When I travel or receive guests, I’m always curious to hear their notions of Kansas City. “Dorothy,” the unfamiliar say, or maybe “tornados,” or “barbecue.” But, if you’ve been around Kansas City a little while, you’ll know how many first-time visitors leave pleasantly surprised. They start piecing together the stories of Harry Truman, Amelia Earhart, Charlie Parker, Walt Disney, Buck O’Neil, and even Ernest Hemingway. They find the architecture beautiful, the food delicious, and the people charming. They see the dynamic community that Kansas City boasts in 2018, and they can’t wait to come back, with good reason.

Perhaps most striking for many visitors, and even lifelong KC residents, is just how internationally active Kansas City is. In business alone, Kansas City’s global credentials are impressive. Think of the international headquarters you know in the area and the continued growth of KC’s international supply chains through rail, air, and water. Exports of transportation equipment, agricultural products, machinery, and chemicals are strong in both Kansas and Missouri, as are export/import relationships with China, Canada, Mexico, and other countries. Organizations like the International Trade Council, the KC Area Development Council, the KC Economic Development Corporation, the U.S. Commercial Service, and the World Trade Center – Kansas City, among others, support businesses in their global connections, which offer local benefits.

It’s not just our businesses, our people are global, too. Seeing demand for European connections, Icelandair will begin offering Kansas City its first transatlantic flight later this month. The Kansas City, Missouri, School District instructs students with more than 50 different home languages, and area universities regularly receive students from and send students to all corners of the globe. The Kansas City Ethnic Enrichment Commission includes representatives from more than 60 different countries and cultures; hardly a weekend goes by without a festival or gathering highlighting one or more of the many cultures that call Kansas City home. Ten Thousand Villages showcases artisanal items from numerous countries. The City Market, Independence Avenue, KCK, and downtown Overland Park, are a feast for the senses with food and drink from around the world. Organizations like Folk Alliance International and KC Creates, along with world-class museums like the Nelson-Atkins and Kemper, open our eyes and ears to international artistic expression. And all that’s just for starters.
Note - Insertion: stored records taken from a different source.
Definition table_id_of (w : World) (file_name : string) : string :=
  project w +:+ "." +:+ dataset_name w +:+ "." +:+ table_name_of file_name.

Definition empty_source_line (file_name : string) : string :=
  "Empty source file: " +:+ file_name +:+ ".".

Definition error_line : effect := PrintError "Error processing JSON file: ".

(** Lines 186-215, after the check for an empty source. *)
Definition load_rows (w : World) (file_name : string)
    (flattened_data : list FlatRecord) (out : list effect) : list effect :=
  let df := frame_of_records flattened_data in
  let df := set_columns df (map sanitize_column_name (columns df)) in
  match handle_case_insensitive_duplicates df with
  | None => out ++ [error_line]
  | Some df =>
      let source_file_name := basename file_name in
      let table_id := table_id_of w file_name in
      match schema_enforcement (get_table w table_id) df with
      | None => out ++ [error_line]
      | Some (df, out') =>
          let df := frame_set df "create_date" (repeat (Timestamp (utcnow w)) (nrows df)) in
          let df := frame_set df "source_file_name"
                      (repeat (Val (JStr source_file_name)) (nrows df)) in
          let out := out ++ out' ++
            [Print ("Inserting data from file " +:+ file_name +:+
                    " into BigQuery table " +:+ table_id);
             ToGbq table_id (project w) df] in
          if to_gbq_ok w
          then out ++ [Print ("Data successfully inserted into " +:+ table_id +:+ ".")]
          else out ++ [error_line]
      end
  end.

(** [process_json_file(event, context)]: the value returned (Python's
    [None] is [None]) and the effects, in order. *)
Definition process_json_file (w : World) (event : Event)
    : option (string * Z) * list effect :=
  let file_name := event_name event in
  let bucket_name := event_bucket event in
  let out :=
    [Print ("Processing file: " +:+ file_name +:+ " from bucket: " +:+ bucket_name);
     Print ("Downloading file " +:+ file_name +:+ " from bucket " +:+ bucket_name)] in
  match blob_json w with
  | None => (None, out ++ [error_line])
  | Some json_data =>
      let out := out ++
        [Print ("File " +:+ file_name +:+ " downloaded successfully.");
         Print ("Flattening JSON data for file " +:+ file_name)] in
      match flatten_top json_data with
      | None => (None, out ++ [Print "JSON data flattened successfully."; error_line])
      | Some flattened_data =>
          let out := out ++ [Print "JSON data flattened successfully."] in
          match flattened_data with
          | [] =>
              (Some (empty_source_line file_name, 200%Z),
               out ++ [Print (empty_source_line file_name)])
          | _ => (None, load_rows w file_name flattened_data out)
          end
      end
  end.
The more you get to know Kansas City, the more global you find it to be, even where you might not expect it. We’re fortunate in our community to have such a robust network of organizations and schools that help to facilitate global connection and understanding, open the world to Kansas City, and open Kansas City to the world. The decades-long work of so many of these organizations, including the IRC, is straightforward and shared: to raise a global perspective in Kansas City. We do this in so many different ways, and the spirit of cooperation among KC international organizations is inspiring. The collaborative efforts that have come out of years of work have laid the foundation for even more exciting opportunities in the years ahead.

At the IRC, we love seeing the international enthusiasm that is spreading across our community, and we want to contribute however we can. We encourage other organizations to share their internationally themed events in our Kansas City community calendar, and we value the chance to partner with others to put on meaningful community programs that encourage global awareness. We’ve also just launched a new Kansas City international directory to help area organizations, universities, K-12 school programs, arts groups, ethnic/cultural groups, religious groups, libraries and museums, and government agencies with international connections or interests to share about their work. We invite you to take a look at these resources and be in touch with other ideas you might have; I can be reached at mhughes@irckc.org or 816-423-2632.
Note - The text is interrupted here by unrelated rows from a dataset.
(** * Foundation: spec resolution and policy evaluation core

    A shallow embedding of the TypeScript sources

    - [packages/psl-runtime/src/policy/conditions.ts]  (expression evaluator)
    - [packages/psl-runtime/src/policy/rate-limit.ts]  (rate limiter)
    - [packages/psl-runtime/src/policy/engine.ts]      (policy engine)
    - [packages/psl-runtime/src/audit/logger.ts]       (audit log)
    - [tools/fd/src/core/spec-linker.ts]               (spec linker)
    - [tools/fd/src/core/spec-validator.ts]            (spec validator)
    - [tools/fd/src/commands/validate.ts], [generate.ts] (commands)

    followed by the properties established about them.

    Conventions of the embedding.

    - A JavaScript string is a [string]; each character stands for one
      UTF-16 code unit in the range U+0000..U+00FF.
    - A JavaScript object used as a dictionary ([Record<string, T>]) is the
      list of its own entries in enumeration order, which is insertion order
      for keys that are not array indices.  Reading a property that is not
      an own property goes up the prototype chain: where the sources test
      [d[k]] or [k in d] on a dictionary, the names of the members of
      [Object.prototype] are found ([JsValue.objectPrototype]); where they
      read a path given by the caller, what the chain holds is given by an
      [Engine], and the properties hold for every engine.  A [Map] is a
      [gmap], a [Set] is a duplicate-free list in insertion order.
    - An optional property is an [option]; [None] is [undefined].
    - A function that can throw returns an [option]; [None] is the
      exception.  A [try] block with its [catch] is written out.
    - [Date.now()] and [new Date()] are explicit arguments.
    - Numbers are exact decimals (plus NaN and the infinities); the rounding
      of binary64 is outside the model. *)

From Stdlib Require Import ZArith NArith Ascii String List Bool Lia Sorted.
From stdpp Require Import base option list gmap strings sorting.
(* ===== verification/_CoqProject ===== *)
-Q . S2P
Prelude.v
RustStr.v
F32.v
Artifact.v
Plan.v
Batch.v
PlanOps.v
Schedule.v
PlanWf.v
PlanSafe.v
PlanProps.v
PlanShape.v
Sim.v
ArtifactProps.v
RustPath.v
Command.v
Permission.v
PermissionProps.v
CommandProps.v
Workspace.v
Quota.v
Swarm.v
SwarmInv.v
SwarmCaps.v
SwarmProps.v
Touches.v
Lifecycle.v
LifecycleProps.v
Snapshot.v
Converge.v
ConvergeProps.v
Ownership.v
OwnershipInv.v
OwnershipProps.v
Monitor.v
MonitorProps.v
Guards.v
GuardsProps.v
Utf8.v
Chars.v
Message.v
Json.v
Fields.v
Provider.v
ToolInput.v
Thinking.v
Sse.v
SseProps.v
Files.v
EventLog.v
EventLogProps.v
Index.v
IndexProps.v
History.v
MessageProps.v
Compaction.v
CompactionProps.v
SessionParts.v
Flow.v
Turn.v
TurnWire.v
TurnInv.v
TurnProps.v
Wire.v
Brief.v
BriefProps.v
Progress.v
ProgressProps.v
Reconcile.v
ReconcileProps.v
Granularity.v
PlanReview.v
PlanReviewProps.v
Project.v
ProjectProps.v
Drafting.v
Intake.v
Conversation.v
ConversationProps.v
Envelope.v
My favorite part of Kansas City is how things happen here because Kansas Citians make them happen. So much of Kansas City’s global reach and the way we celebrate our diverse community is a result of committed individuals and organizations who took the initiative to make more possible. Building on this legacy, there’s only more possibility in store for our community, and we look forward to continuing to work with you in this important effort. Kansas City, after all, is as global as we make it.


About the Author
Matthew Hughes is the executive director of the International Relations Council. His professional experience bridges the education and nonprofit sectors. A K-12 teacher for six years and fluent in Spanish, Hughes has worked with students ranging from age 4 through adult learners. Prior to the IRC, Hughes managed Global Education Programs for People to People International.